What does a woman do when she is forced to live with a man? When there is no escape; when there are children to share? What does she do when she lives in a farmstead where a marriage is over and yet is not?

They had been cold to each other for so long and, even though she did not love him, she couldn’t bear it any more. What did it take, then, to save a marriage? A little gift, a show of love. Perhaps, if she were determined, if love were returned, she might even somehow manage to feel love again herself. Or near enough to get by. This was her hope.
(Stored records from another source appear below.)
(** [write_all] with [flush], and [read_exact], each under the deadline of the
    operation and, within an exchange, that of the exchange. *)
Class IpStream (S : Type) := {
  st_now : S -> Z;
  st_write : S -> Z -> option Z -> bytes -> Outcome unit * S;
  st_read_exact : S -> Z -> option Z -> Z -> Outcome bytes * S;
}.

(** What an asynchronous call comes to: it returns, or the exchange's deadline drops it,
    or the fuel of the model is used up. *)
Inductive Ran (A : Type) :=
  | Returned (a : A)
  | Interrupted
  | OutOfFuel.
Arguments Returned {A} a.
Arguments Interrupted {A}.
Arguments OutOfFuel {A}.

(** ** Sessions *)

Section Session.
Context {S : Type} `{IpStream S}.

Record IpSession := mkSession {
  ss_stream : S;
  ss_next_sequence : Z;
  ss_maximum_body : Z;
  ss_protocol_version : Z;
  ss_open : bool;
  ss_published : list IpPacket;
  ss_published_bytes : Z;
  ss_maximum_published : Z;
  ss_maximum_published_bytes : Z;
  ss_maximum_unmatched : Z;
  ss_timeouts : IpTimeouts;
  ss_published_dropped : Z;
  ss_unmatched_skipped : Z;
  ss_usable : bool;
}.

Definition IpSession_new (stream : S) : IpSession :=
  mkSession stream 1 8192 PROTOCOL_VERSION_1 false [] 0 128 DEFAULT_MAXIMUM_IP_PUBLISHED_BYTES 16
    (mkTimeouts (10 * NANOS_PER_SECOND) (30 * NANOS_PER_SECOND)) 0 0 true.

(** *** Field updates *)

Definition set_stream (s : IpSession) (stream : S) : IpSession :=
  mkSession stream (ss_next_sequence s) (ss_maximum_body s) (ss_protocol_version s) (ss_open s)
    (ss_published s) (ss_published_bytes s) (ss_maximum_published s)
    (ss_maximum_published_bytes s) (ss_maximum_unmatched s) (ss_timeouts s)
    (ss_published_dropped s) (ss_unmatched_skipped s) (ss_usable s).

Definition set_next_sequence (s : IpSession) (n : Z) : IpSession :=
  mkSession (ss_stream s) n (ss_maximum_body s) (ss_protocol_version s) (ss_open s)
    (ss_published s) (ss_published_bytes s) (ss_maximum_published s)
    (ss_maximum_published_bytes s) (ss_maximum_unmatched s) (ss_timeouts s)
    (ss_published_dropped s) (ss_unmatched_skipped s) (ss_usable s).

Definition set_open (s : IpSession) (b : bool) : IpSession :=
  mkSession (ss_stream s) (ss_next_sequence s) (ss_maximum_body s) (ss_protocol_version s) b
    (ss_published s) (ss_published_bytes s) (ss_maximum_published s)
    (ss_maximum_published_bytes s) (ss_maximum_unmatched s) (ss_timeouts s)
    (ss_published_dropped s) (ss_unmatched_skipped s) (ss_usable s).

Definition set_unusable (s : IpSession) : IpSession :=
  mkSession (ss_stream s) (ss_next_sequence s) (ss_maximum_body s) (ss_protocol_version s)
    (ss_open s) (ss_published s) (ss_published_bytes s) (ss_maximum_published s)
    (ss_maximum_published_bytes s) (ss_maximum_unmatched s) (ss_timeouts s)
    (ss_published_dropped s) (ss_unmatched_skipped s) false.
(* ===== verification/RouteProps.v ===== *)
(** * Mesh routes: the search finds a route of the fewest hops

    The ghost function [depth] gives every visited node its number of hops from the
    source; the queue is sorted by it, and the visited nodes are at most one hop deeper
    than its front. *)
From stdpp Require Import gmap sorting.
From S2P Require Import Prelude Control Topology MeshProps.

(** ** Paths *)

(** One usable hop: both ends active and the measured link reliable enough. *)
Definition hop (g : MeshGraph) (m : Z) (a b : DeviceId) : Prop :=
  is_active g a = true /\ is_active g b = true
  /\ exists h, mg_links g !! ordered_pair a b = Some h /\ f32_le m (lh_reliability h) = true.

Inductive path (g : MeshGraph) (m : Z) (a : DeviceId) : DeviceId -> list DeviceId -> Prop :=
  | path_here : path g m a a [a]
  | path_snoc b c l : path g m a b l -> hop g m b c -> path g m a c (l ++ [c]).

Lemma hop_neighbor g m a b :
  graph_ok g -> is_active g a = true -> (b ∈ neighbors g a m <-> hop g m a b).
Proof.
  intros Hg Ha. pose proof Hg as (_ & Hadj & Hs & _). unfold neighbors, hop.
  rewrite list_elem_of_In, filter_In, <-list_elem_of_In, elem_of_ascending.
  unfold usable_link. rewrite andb_true_iff.
  assert (Hn : is_Some (mg_nodes g !! a))
    by (unfold is_active in Ha; destruct (mg_nodes g !! a); [eauto|done]).
  apply Hadj in Hn as [s Es]. rewrite Es. cbn [default]. rewrite (Hs a s b Es). split.
  - intros [[Hne [h Eh]] [Hr Hb]]. rewrite Eh in Hr. eauto.
  - intros (_ & Hb & h & Eh & Hr). rewrite Eh.
    destruct (link_ends g a b Hg) as (Hne & _); [eauto|]. split_and!; eauto.
Qed.

Section Search.
Context (g : MeshGraph) (m : Z) (source destination : DeviceId).
Context (Hg : graph_ok g).

Record search_ok (depth : DeviceId -> nat) (queue : list DeviceId)
    (previous : gmap DeviceId DeviceId) (visited : gset DeviceId) : Prop := {
  so_source : source ∈ visited /\ depth source = O;
  so_previous : forall x y, previous !! x = Some y ->
    x ∈ visited /\ y ∈ visited /\ depth x = S (depth y) /\ hop g m y x;
  so_visited : forall x, x ∈ visited -> x <> source -> is_Some (previous !! x);
  so_depth : forall x, x ∈ visited -> (depth x <= size previous)%nat;
  so_active : forall x, x ∈ visited -> is_active g x = true;
  so_queue : forall x, x ∈ queue -> x ∈ visited;
  so_done : forall x, x ∈ visited -> x ∉ queue -> forall y, hop g m x y ->
    y ∈ visited /\ (depth y <= S (depth x))%nat;
  so_sorted : StronglySorted (fun x y => depth x <= depth y)%nat queue;
  so_front : forall x q l, queue = q :: l -> x ∈ visited -> (depth x <= S (depth q))%nat;
}.

(** Every path is visited to its end, or leaves the visited nodes through the queue. *)
Lemma path_escapes depth queue previous visited x l :
  search_ok depth queue previous visited -> path g m source x l ->
  (x ∈ visited /\ (S (depth x) <= length l)%nat)
  \/ exists y, y ∈ queue /\ (S (depth y) < length l)%nat.
Proof.
  intros Ho. induction 1 as [|b c l Hp IH Hh].
  - left. destruct (so_source _ _ _ _ Ho) as [? ->]. done.
  - rewrite length_app. cbn [length]. destruct IH as [[Hb Hd]|(y & Hy & Hd)].
    + destruct (decide (b ∈ queue)) as [Hq|Hq]; [right; exists b; split; [done|lia]|].
      destruct (so_done _ _ _ _ Ho b Hb Hq c Hh). left. split; [done|lia].
    + right. exists y. split; [done|lia].
Qed.

(** The loop of [reconstruct_route] follows the predecessors back to the source. *)
Lemma reconstruct_loop_path depth queue previous visited fuel x hops :
  search_ok depth queue previous visited -> x ∈ visited -> (depth x < fuel)%nat ->
  exists l, reconstruct_loop fuel source x previous hops = Some (hops ++ l)
    /\ path g m source x (rev (x :: l)) /\ length l = depth x.
Proof.
  intros Ho. revert x hops. induction fuel as [|fuel IH]; intros x hops Hx Hf; [lia|].
  cbn [reconstruct_loop]. case_bool_decide as Hs.
  - subst. exists []. rewrite app_nil_r. destruct (so_source _ _ _ _ Ho) as [_ ->].
    split_and!; [done|constructor|done].
  - destruct (so_visited _ _ _ _ Ho x Hx Hs) as [y Ey]. rewrite Ey.
    destruct (so_previous _ _ _ _ Ho x y Ey) as (_ & Hy & Hd & Hh).
    destruct (IH y (hops ++ [y]) Hy ltac:(lia)) as (l & -> & Hp & Hl).
    exists (y :: l). rewrite <-app_assoc. cbn [app]. split_and!; [done| |cbn; lia].
    change (rev (x :: y :: l)) with (rev (y :: l) ++ [x]). by econstructor.
Qed.

Lemma reconstruct_route_path depth queue previous visited :
  search_ok depth queue previous visited -> destination ∈ visited ->
  exists l, reconstruct_route source destination previous = Some l
    /\ path g m source destination l /\ length l = S (depth destination).
Proof.
  intros Ho Hd. unfold reconstruct_route.
  pose proof (so_depth _ _ _ _ Ho destination Hd).
  destruct (reconstruct_loop_path depth queue previous visited (S (size previous)) destination
              [destination] Ho Hd ltac:(lia)) as (l & -> & Hp & Hl).
  exists (rev (destination :: l)). split_and!; [done|done|]. rewrite length_rev. cbn. by rewrite Hl.
Qed.

(** A new neighbour of the front of the queue. *)
Lemma search_ok_visit depth current queue previous visited x :
  search_ok depth (current :: queue) previous visited ->
  x ∉ visited -> hop g m current x ->
  search_ok (fun y => if decide (y = x) then S (depth current) else depth y)
    (current :: queue ++ [x]) (<[x := current]> previous) ({[x]} ∪ visited).
Proof.
  intros [Hs Hp Hv Hd Ha Hq Hdone Hsort Hfront] Hx Hh.
  assert (Hc : current ∈ visited) by (apply Hq; left).
  assert (Hneq : forall y, y ∈ visited -> y <> x) by (by intros y Hy ->).
  assert (Hdep : forall y, y ∈ visited ->
            (if decide (y = x) then S (depth current) else depth y) = depth y).
  { intros y Hy. rewrite decide_False; [done|by apply Hneq]. }
  assert (Hpx : previous !! x = None).
  { apply eq_None_not_Some. intros [y Ey]. by destruct (Hp x y Ey). }
  split.
  - destruct Hs as [Hs1 Hs2]. rewrite Hdep by done. set_solver.
  - intros a b E0. apply lookup_insert_Some in E0 as [[<- <-]|[Hne E]].
    + rewrite decide_True by done. rewrite (Hdep current Hc). set_solver.
    + destruct (Hp a b E) as (H1 & H2 & H3 & H4). rewrite !Hdep by done. set_solver.
  - intros y Hy Hns. destruct (decide (y = x)) as [->|Hne].
    + rewrite lookup_insert_eq. eauto.
    + rewrite lookup_insert_ne by done. apply Hv; set_solver.
  - intros y Hy. rewrite map_size_insert_None by done. case_decide as Hyx.
    + specialize (Hd current Hc). lia.
    + assert (y ∈ visited) as Hy' by set_solver. specialize (Hd y Hy'). lia.
  - intros y Hy. destruct (decide (y = x)) as [->|Hne]; [apply Hh|apply Ha; set_solver].
  - intros y Hy. destruct (decide (y = x)) as [->|Hne]; [set_solver|].
    assert (y ∈ visited) by (apply Hq; set_solver). set_solver.
  - intros y Hy Hnq z Hz. assert (Hy' : y ∈ visited) by set_solver.
    destruct (Hdone y Hy' ltac:(set_solver) z Hz) as [Hz1 Hz2].
    rewrite !Hdep by done. set_solver.
  - change (current :: queue ++ [x]) with ((current :: queue) ++ [x]).
    apply StronglySorted_app. split_and!.
    + intros a b Ha1 Hb1%list_elem_of_singleton. subst b. rewrite (Hdep a (Hq a Ha1)).
      rewrite decide_True by done. eapply Hfront; [done|by apply Hq].
    + clear -Hsort Hq Hdep. induction Hsort as [|a l Hl IH Hf]; [constructor|].
      constructor; [apply IH; set_solver|]. rewrite Forall_forall in *. intros b Hb.
      rewrite !Hdep by (apply Hq; set_solver). by apply Hf.
    + repeat constructor.
  - intros y q l [= <- <-] Hy. rewrite (Hdep current Hc). case_decide as Hyx; [done|].
    eapply Hfront; [done|set_solver].
Qed.

(** The loop over the neighbours of the front node. *)
Lemma scan_neighbors_ok l depth current queue previous visited :
  search_ok depth (current :: queue) previous visited -> destination ∉ visited ->
  (forall x, x ∈ l -> hop g m current x) ->
  match scan_neighbors l current destination (mkSearch queue previous visited) with
  | inl p =>
      exists depth' queue' visited', search_ok depth' queue' p visited'
        /\ destination ∈ visited' /\ depth' destination = S (depth current)
  | inr s =>
      exists depth', search_ok depth' (current :: se_queue s) (se_previous s) (se_visited s)
        /\ (destination ∉ se_visited s) /\ visited ⊆ se_visited s
        /\ (forall x, x ∈ l -> x ∈ se_visited s)
        /\ (size (se_visited s) + length queue = size visited + length (se_queue s))%nat
  end.
Proof.
  revert depth queue previous visited.
  induction l as [|x l IH]; intros depth queue previous visited Ho Hd Hl; cbn [scan_neighbors].
  { exists depth. cbn. split_and!; try done; set_solver. }
  cbn [se_visited se_queue se_previous]. case_bool_decide as Hx.
  - specialize (IH depth queue previous visited Ho Hd ltac:(set_solver)).
    destruct (scan_neighbors _ _ _ _) as [p|s]; [done|].
    destruct IH as (depth' & H1 & H2 & H3 & H4 & H5). exists depth'. split_and!; try done. set_solver.
  - assert (Hh : hop g m current x) by (apply Hl; set_solver).
    pose proof (search_ok_visit depth current queue previous visited x Ho Hx Hh) as Ho'.
    case_bool_decide as Hxd.
    + subst x. eexists _, _, _. split; [exact Ho'|]. split; [set_solver|]. by rewrite decide_True.
    + specialize (IH _ _ _ _ Ho' ltac:(set_solver) ltac:(set_solver)).
      assert (Hc : current <> x).
      { intros <-. apply Hx. apply (so_queue _ _ _ _ Ho). left. }
      destruct (scan_neighbors _ _ _ _) as [p|s].
      * destruct IH as (d' & q' & v' & H1 & H2 & H3). rewrite decide_False in H3 by done. eauto 10.
      * destruct IH as (d' & H1 & H2 & H3 & H4 & H5). exists d'. split_and!; try done.
        -- set_solver.
        -- set_solver.
        -- rewrite length_app in H5. rewrite size_union, size_singleton in H5 by set_solver.
           cbn [length] in H5. lia.
Qed.

(** The front node is done once its neighbours are visited. *)
Lemma search_ok_pop depth current queue previous visited :
  search_ok depth (current :: queue) previous visited ->
  (forall x, x ∈ neighbors g current m -> x ∈ visited) ->
  search_ok depth queue previous visited.
Proof using Hg.
  intros [Hs Hp Hv Hd Ha Hq Hdone Hsort Hfront] Hn.
  assert (Hc : current ∈ visited) by (apply Hq; left).
  inversion Hsort as [|? ? Hso Hle]; subst. split; try done.
  - intros x Hx. apply Hq. by right.
  - intros x Hx Hnq y Hy. destruct (decide (x = current)) as [->|Hne].
    + assert (y ∈ visited) by (apply Hn, hop_neighbor; auto).
      split; [done|]. by eapply Hfront.
    + apply Hdone; [done|set_solver|done].
  - intros x q l -> Hx. apply Forall_cons in Hle as [Hle _].
    specialize (Hfront x current (q :: l) eq_refl Hx). lia.
Qed.

Lemma visited_size depth queue previous visited :
  search_ok depth queue previous visited -> (size visited <= size (mg_nodes g))%nat.
Proof using.
  intros Ho. rewrite <-(size_dom (D := gset DeviceId) (mg_nodes g)). apply subseteq_size.
  intros x Hx. apply elem_of_dom. pose proof (so_active _ _ _ _ Ho x Hx) as Ha.
  unfold is_active in Ha. destruct (mg_nodes g !! x); [eauto|done].
Qed.

(** The whole search: a path no other path is shorter than, or no path at all. *)
Definition shortest (r : option (list DeviceId)) : Prop :=
  match r with
  | Some l =>
      path g m source destination l
      /\ forall l', path g m source destination l' -> (length l <= length l')%nat
  | None => forall l, ~ path g m source destination l
  end.
Definition section_apply (s : HealthState) (now : Z) (x : Section_) : HealthState :=
  match x with
  | SecCheck bypass => (check_cooldown s bypass now).2
  | SecAttempt => note_adaptive_attempt s
  | SecFallback => note_adaptive_fallback s
  | SecSuccess elapsed command => record_success options s elapsed command
  | SecFailure e => record_failure options instant_max s e now
  | SecSnapshot => (health_snapshot s now).2
  end.

Definition sections_run : HealthState -> list Entered -> HealthState :=
  foldl (fun s x => section_apply s (en_read x) (en_section x)).

(** *** The specification: consecutive outages, and when the last one hit the threshold *)

Record Breaker := mkBreaker { br_outages : Z; br_opened : option Z }.

Definition breaker_apply (b : Breaker) (now : Z) (x : Section_) : Breaker :=
  match x with
  | SecSuccess _ _ => mkBreaker 0 None
  | SecFailure e =>
      if is_transport_outage e then
        mkBreaker (br_outages b + 1)
          (if ho_failure_threshold options <=? br_outages b + 1 then Some now else br_opened b)
      else mkBreaker 0 None
  | _ => b
  end.

(** The breaker goes by the time of the lock. *)
Definition breaker_run : Breaker -> list Entered -> Breaker :=
  foldl (fun b x => breaker_apply b (en_locked x) (en_section x)).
The pony was never mentioned now. Tom didn’t want to think about it, probably didn’t even want it back, she guessed. Once or twice, on some pretext like, ‘I just need to drop this at John’s’ she had been to her brother’s, and Tom had made no comment. She had been careful always to come straight back. Perhaps, in time, she could stay a little longer. Luke she had not seen or heard from. A few times Tom had mentioned him. He might have suspected he was in the Forest somewhere. It was hard to tell.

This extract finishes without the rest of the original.